ASSIGNMENT – Retype, word for word, every line from the one holding "revert Hinv Htm" through the one holding "split; [by apply history_step0" in the entries below, both included, and only those lines.

= = = = =

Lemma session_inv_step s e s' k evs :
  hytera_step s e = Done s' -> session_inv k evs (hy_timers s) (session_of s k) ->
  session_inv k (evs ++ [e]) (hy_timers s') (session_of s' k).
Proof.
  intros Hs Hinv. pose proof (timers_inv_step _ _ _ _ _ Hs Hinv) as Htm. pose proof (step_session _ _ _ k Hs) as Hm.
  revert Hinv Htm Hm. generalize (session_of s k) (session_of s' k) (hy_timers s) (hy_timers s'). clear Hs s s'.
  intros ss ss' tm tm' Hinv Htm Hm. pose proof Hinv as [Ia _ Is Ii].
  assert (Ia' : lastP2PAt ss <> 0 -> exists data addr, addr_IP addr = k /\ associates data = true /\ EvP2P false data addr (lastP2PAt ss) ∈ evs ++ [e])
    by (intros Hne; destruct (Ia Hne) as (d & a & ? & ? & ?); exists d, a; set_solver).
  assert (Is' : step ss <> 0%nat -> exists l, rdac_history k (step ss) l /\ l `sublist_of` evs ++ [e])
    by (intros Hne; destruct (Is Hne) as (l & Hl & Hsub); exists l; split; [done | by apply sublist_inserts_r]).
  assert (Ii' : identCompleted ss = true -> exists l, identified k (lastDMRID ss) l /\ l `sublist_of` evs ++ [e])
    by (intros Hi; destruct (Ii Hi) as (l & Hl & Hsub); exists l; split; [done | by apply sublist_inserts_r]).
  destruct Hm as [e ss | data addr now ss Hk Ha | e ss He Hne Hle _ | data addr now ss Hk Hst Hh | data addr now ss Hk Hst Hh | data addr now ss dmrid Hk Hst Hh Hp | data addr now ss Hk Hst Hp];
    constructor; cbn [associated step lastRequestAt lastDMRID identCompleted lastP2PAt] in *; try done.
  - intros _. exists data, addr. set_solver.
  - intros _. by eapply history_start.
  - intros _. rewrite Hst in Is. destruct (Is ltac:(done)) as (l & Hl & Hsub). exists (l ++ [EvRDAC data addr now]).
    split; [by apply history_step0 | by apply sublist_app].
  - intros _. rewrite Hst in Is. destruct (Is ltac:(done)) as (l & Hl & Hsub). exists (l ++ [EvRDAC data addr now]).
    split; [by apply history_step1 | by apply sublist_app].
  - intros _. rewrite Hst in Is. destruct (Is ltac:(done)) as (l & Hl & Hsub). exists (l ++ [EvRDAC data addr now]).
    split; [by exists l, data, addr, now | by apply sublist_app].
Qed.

= = = = =

THE ANSWER –
  revert Hinv Htm Hm. generalize (session_of s k) (session_of s' k) (hy_timers s) (hy_timers s'). clear Hs s s'.
  intros ss ss' tm tm' Hinv Htm Hm. pose proof Hinv as [Ia _ Is Ii].
  assert (Ia' : lastP2PAt ss <> 0 -> exists data addr, addr_IP addr = k /\ associates data = true /\ EvP2P false data addr (lastP2PAt ss) ∈ evs ++ [e])
    by (intros Hne; destruct (Ia Hne) as (d & a & ? & ? & ?); exists d, a; set_solver).
  assert (Is' : step ss <> 0%nat -> exists l, rdac_history k (step ss) l /\ l `sublist_of` evs ++ [e])
    by (intros Hne; destruct (Is Hne) as (l & Hl & Hsub); exists l; split; [done | by apply sublist_inserts_r]).
  assert (Ii' : identCompleted ss = true -> exists l, identified k (lastDMRID ss) l /\ l `sublist_of` evs ++ [e])
    by (intros Hi; destruct (Ii Hi) as (l & Hl & Hsub); exists l; split; [done | by apply sublist_inserts_r]).
  destruct Hm as [e ss | data addr now ss Hk Ha | e ss He Hne Hle _ | data addr now ss Hk Hst Hh | data addr now ss Hk Hst Hh | data addr now ss dmrid Hk Hst Hh Hp | data addr now ss Hk Hst Hp];
    constructor; cbn [associated step lastRequestAt lastDMRID identCompleted lastP2PAt] in *; try done.
  - intros _. exists data, addr. set_solver.
  - intros _. by eapply history_start.
  - intros _. rewrite Hst in Is. destruct (Is ltac:(done)) as (l & Hl & Hsub). exists (l ++ [EvRDAC data addr now]).
    split; [by apply history_step0 | by apply sublist_app].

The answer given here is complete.